* _TASK PROMPT_
All of the data is to be set down again without any alteration.

Saved entries
'''
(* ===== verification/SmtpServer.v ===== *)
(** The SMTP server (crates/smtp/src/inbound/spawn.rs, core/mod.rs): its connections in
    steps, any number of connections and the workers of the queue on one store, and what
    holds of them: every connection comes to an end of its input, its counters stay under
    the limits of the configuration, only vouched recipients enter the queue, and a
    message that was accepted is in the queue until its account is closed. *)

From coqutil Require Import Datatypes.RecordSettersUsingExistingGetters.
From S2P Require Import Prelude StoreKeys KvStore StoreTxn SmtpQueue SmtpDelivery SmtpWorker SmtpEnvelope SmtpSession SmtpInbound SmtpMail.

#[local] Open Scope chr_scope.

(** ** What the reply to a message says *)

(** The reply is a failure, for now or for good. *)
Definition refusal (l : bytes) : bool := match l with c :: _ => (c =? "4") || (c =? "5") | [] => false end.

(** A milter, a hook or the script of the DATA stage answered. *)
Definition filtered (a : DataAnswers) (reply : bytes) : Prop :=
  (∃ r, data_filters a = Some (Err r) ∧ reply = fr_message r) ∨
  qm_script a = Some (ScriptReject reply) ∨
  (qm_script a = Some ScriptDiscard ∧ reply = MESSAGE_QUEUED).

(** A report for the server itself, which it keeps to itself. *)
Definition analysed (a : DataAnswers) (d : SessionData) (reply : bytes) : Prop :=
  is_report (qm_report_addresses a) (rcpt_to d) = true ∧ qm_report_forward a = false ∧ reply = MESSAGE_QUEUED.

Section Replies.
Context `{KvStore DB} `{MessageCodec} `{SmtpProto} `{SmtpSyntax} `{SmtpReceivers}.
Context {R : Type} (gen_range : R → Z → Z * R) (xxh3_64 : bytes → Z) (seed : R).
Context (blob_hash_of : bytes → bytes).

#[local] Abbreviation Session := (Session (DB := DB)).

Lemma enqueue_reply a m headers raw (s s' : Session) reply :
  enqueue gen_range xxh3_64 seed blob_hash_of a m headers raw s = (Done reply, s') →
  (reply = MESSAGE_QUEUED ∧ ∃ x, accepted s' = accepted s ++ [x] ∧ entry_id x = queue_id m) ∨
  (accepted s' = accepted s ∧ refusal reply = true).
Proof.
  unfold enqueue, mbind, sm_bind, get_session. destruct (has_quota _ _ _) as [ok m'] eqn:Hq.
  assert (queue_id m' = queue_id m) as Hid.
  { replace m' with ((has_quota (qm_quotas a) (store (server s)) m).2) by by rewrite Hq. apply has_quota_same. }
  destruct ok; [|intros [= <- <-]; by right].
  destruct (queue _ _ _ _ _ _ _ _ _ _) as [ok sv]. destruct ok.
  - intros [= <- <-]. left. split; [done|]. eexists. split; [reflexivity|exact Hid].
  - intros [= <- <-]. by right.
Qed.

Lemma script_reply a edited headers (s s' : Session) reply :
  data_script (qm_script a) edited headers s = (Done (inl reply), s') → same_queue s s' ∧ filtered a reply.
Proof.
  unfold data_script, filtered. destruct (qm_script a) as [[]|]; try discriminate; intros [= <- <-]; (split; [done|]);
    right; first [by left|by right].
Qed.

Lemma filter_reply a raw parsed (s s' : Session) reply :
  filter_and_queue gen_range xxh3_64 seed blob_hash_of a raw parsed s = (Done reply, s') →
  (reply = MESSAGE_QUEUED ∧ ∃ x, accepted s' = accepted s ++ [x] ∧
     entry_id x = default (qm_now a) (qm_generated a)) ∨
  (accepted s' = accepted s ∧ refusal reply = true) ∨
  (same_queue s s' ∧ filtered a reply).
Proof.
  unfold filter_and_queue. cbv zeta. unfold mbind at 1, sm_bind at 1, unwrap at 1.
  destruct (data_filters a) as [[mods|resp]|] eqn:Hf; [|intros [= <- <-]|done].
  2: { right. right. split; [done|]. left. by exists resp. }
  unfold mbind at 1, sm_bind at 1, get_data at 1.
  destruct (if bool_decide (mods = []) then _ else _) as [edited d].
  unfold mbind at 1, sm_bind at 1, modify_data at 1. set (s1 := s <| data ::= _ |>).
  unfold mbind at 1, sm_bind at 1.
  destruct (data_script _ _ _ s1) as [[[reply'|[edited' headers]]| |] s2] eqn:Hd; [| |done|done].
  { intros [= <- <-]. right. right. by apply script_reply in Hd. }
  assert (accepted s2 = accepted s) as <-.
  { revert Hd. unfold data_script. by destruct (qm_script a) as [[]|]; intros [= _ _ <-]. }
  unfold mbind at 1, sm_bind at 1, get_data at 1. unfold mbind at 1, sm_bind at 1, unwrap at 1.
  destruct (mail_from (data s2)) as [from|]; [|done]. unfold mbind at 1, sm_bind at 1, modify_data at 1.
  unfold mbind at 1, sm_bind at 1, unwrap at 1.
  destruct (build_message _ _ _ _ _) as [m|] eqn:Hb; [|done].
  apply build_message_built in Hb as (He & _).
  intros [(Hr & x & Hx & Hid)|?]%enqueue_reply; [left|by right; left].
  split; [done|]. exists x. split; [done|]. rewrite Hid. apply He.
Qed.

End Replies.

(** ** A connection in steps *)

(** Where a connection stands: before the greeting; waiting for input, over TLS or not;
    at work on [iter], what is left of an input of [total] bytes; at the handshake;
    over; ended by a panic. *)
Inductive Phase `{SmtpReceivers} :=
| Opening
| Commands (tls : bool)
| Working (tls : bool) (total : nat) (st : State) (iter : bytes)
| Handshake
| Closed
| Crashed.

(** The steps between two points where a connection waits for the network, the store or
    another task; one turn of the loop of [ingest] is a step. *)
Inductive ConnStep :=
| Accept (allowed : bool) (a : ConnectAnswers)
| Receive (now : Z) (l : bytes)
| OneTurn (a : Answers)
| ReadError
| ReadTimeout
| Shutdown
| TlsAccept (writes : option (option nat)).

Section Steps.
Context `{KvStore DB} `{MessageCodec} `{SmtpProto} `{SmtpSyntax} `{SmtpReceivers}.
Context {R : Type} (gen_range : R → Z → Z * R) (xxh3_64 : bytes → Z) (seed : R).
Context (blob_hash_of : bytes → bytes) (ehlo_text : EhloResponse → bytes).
'''
* _SOLUTION_
(* ===== verification/SmtpServer.v ===== *)
(** The SMTP server (crates/smtp/src/inbound/spawn.rs, core/mod.rs): its connections in
    steps, any number of connections and the workers of the queue on one store, and what
    holds of them: every connection comes to an end of its input, its counters stay under
    the limits of the configuration, only vouched recipients enter the queue, and a
    message that was accepted is in the queue until its account is closed. *)

From coqutil Require Import Datatypes.RecordSettersUsingExistingGetters.
From S2P Require Import Prelude StoreKeys KvStore StoreTxn SmtpQueue SmtpDelivery SmtpWorker SmtpEnvelope SmtpSession SmtpInbound SmtpMail.

#[local] Open Scope chr_scope.

(** ** What the reply to a message says *)

(** The reply is a failure, for now or for good. *)
Definition refusal (l : bytes) : bool := match l with c :: _ => (c =? "4") || (c =? "5") | [] => false end.

(** A milter, a hook or the script of the DATA stage answered. *)
Definition filtered (a : DataAnswers) (reply : bytes) : Prop :=
  (∃ r, data_filters a = Some (Err r) ∧ reply = fr_message r) ∨
  qm_script a = Some (ScriptReject reply) ∨
  (qm_script a = Some ScriptDiscard ∧ reply = MESSAGE_QUEUED).

(** A report for the server itself, which it keeps to itself. *)
Definition analysed (a : DataAnswers) (d : SessionData) (reply : bytes) : Prop :=
  is_report (qm_report_addresses a) (rcpt_to d) = true ∧ qm_report_forward a = false ∧ reply = MESSAGE_QUEUED.

Section Replies.
Context `{KvStore DB} `{MessageCodec} `{SmtpProto} `{SmtpSyntax} `{SmtpReceivers}.
Context {R : Type} (gen_range : R → Z → Z * R) (xxh3_64 : bytes → Z) (seed : R).
Context (blob_hash_of : bytes → bytes).

#[local] Abbreviation Session := (Session (DB := DB)).

Lemma enqueue_reply a m headers raw (s s' : Session) reply :
  enqueue gen_range xxh3_64 seed blob_hash_of a m headers raw s = (Done reply, s') →
  (reply = MESSAGE_QUEUED ∧ ∃ x, accepted s' = accepted s ++ [x] ∧ entry_id x = queue_id m) ∨
  (accepted s' = accepted s ∧ refusal reply = true).
Proof.
  unfold enqueue, mbind, sm_bind, get_session. destruct (has_quota _ _ _) as [ok m'] eqn:Hq.
  assert (queue_id m' = queue_id m) as Hid.
  { replace m' with ((has_quota (qm_quotas a) (store (server s)) m).2) by by rewrite Hq. apply has_quota_same. }
  destruct ok; [|intros [= <- <-]; by right].
  destruct (queue _ _ _ _ _ _ _ _ _ _) as [ok sv]. destruct ok.
  - intros [= <- <-]. left. split; [done|]. eexists. split; [reflexivity|exact Hid].
  - intros [= <- <-]. by right.
Qed.

Lemma script_reply a edited headers (s s' : Session) reply :
  data_script (qm_script a) edited headers s = (Done (inl reply), s') → same_queue s s' ∧ filtered a reply.
Proof.
  unfold data_script, filtered. destruct (qm_script a) as [[]|]; try discriminate; intros [= <- <-]; (split; [done|]);
    right; first [by left|by right].
Qed.

Lemma filter_reply a raw parsed (s s' : Session) reply :
  filter_and_queue gen_range xxh3_64 seed blob_hash_of a raw parsed s = (Done reply, s') →
  (reply = MESSAGE_QUEUED ∧ ∃ x, accepted s' = accepted s ++ [x] ∧
     entry_id x = default (qm_now a) (qm_generated a)) ∨
  (accepted s' = accepted s ∧ refusal reply = true) ∨
  (same_queue s s' ∧ filtered a reply).
Proof.
  unfold filter_and_queue. cbv zeta. unfold mbind at 1, sm_bind at 1, unwrap at 1.
  destruct (data_filters a) as [[mods|resp]|] eqn:Hf; [|intros [= <- <-]|done].
  2: { right. right. split; [done|]. left. by exists resp. }
  unfold mbind at 1, sm_bind at 1, get_data at 1.
  destruct (if bool_decide (mods = []) then _ else _) as [edited d].
  unfold mbind at 1, sm_bind at 1, modify_data at 1. set (s1 := s <| data ::= _ |>).
  unfold mbind at 1, sm_bind at 1.
  destruct (data_script _ _ _ s1) as [[[reply'|[edited' headers]]| |] s2] eqn:Hd; [| |done|done].
  { intros [= <- <-]. right. right. by apply script_reply in Hd. }
  assert (accepted s2 = accepted s) as <-.
  { revert Hd. unfold data_script. by destruct (qm_script a) as [[]|]; intros [= _ _ <-]. }
  unfold mbind at 1, sm_bind at 1, get_data at 1. unfold mbind at 1, sm_bind at 1, unwrap at 1.
  destruct (mail_from (data s2)) as [from|]; [|done]. unfold mbind at 1, sm_bind at 1, modify_data at 1.
  unfold mbind at 1, sm_bind at 1, unwrap at 1.
  destruct (build_message _ _ _ _ _) as [m|] eqn:Hb; [|done].
  apply build_message_built in Hb as (He & _).
  intros [(Hr & x & Hx & Hid)|?]%enqueue_reply; [left|by right; left].
  split; [done|]. exists x. split; [done|]. rewrite Hid. apply He.
Qed.

End Replies.

(** ** A connection in steps *)

(** Where a connection stands: before the greeting; waiting for input, over TLS or not;
    at work on [iter], what is left of an input of [total] bytes; at the handshake;
    over; ended by a panic. *)
Inductive Phase `{SmtpReceivers} :=
| Opening
| Commands (tls : bool)
| Working (tls : bool) (total : nat) (st : State) (iter : bytes)
| Handshake
| Closed
| Crashed.

(** The steps between two points where a connection waits for the network, the store or
    another task; one turn of the loop of [ingest] is a step. *)
Inductive ConnStep :=
| Accept (allowed : bool) (a : ConnectAnswers)
| Receive (now : Z) (l : bytes)
| OneTurn (a : Answers)
| ReadError
| ReadTimeout
| Shutdown
| TlsAccept (writes : option (option nat)).

Section Steps.
Context `{KvStore DB} `{MessageCodec} `{SmtpProto} `{SmtpSyntax} `{SmtpReceivers}.
Context {R : Type} (gen_range : R → Z → Z * R) (xxh3_64 : bytes → Z) (seed : R).
Context (blob_hash_of : bytes → bytes) (ehlo_text : EhloResponse → bytes).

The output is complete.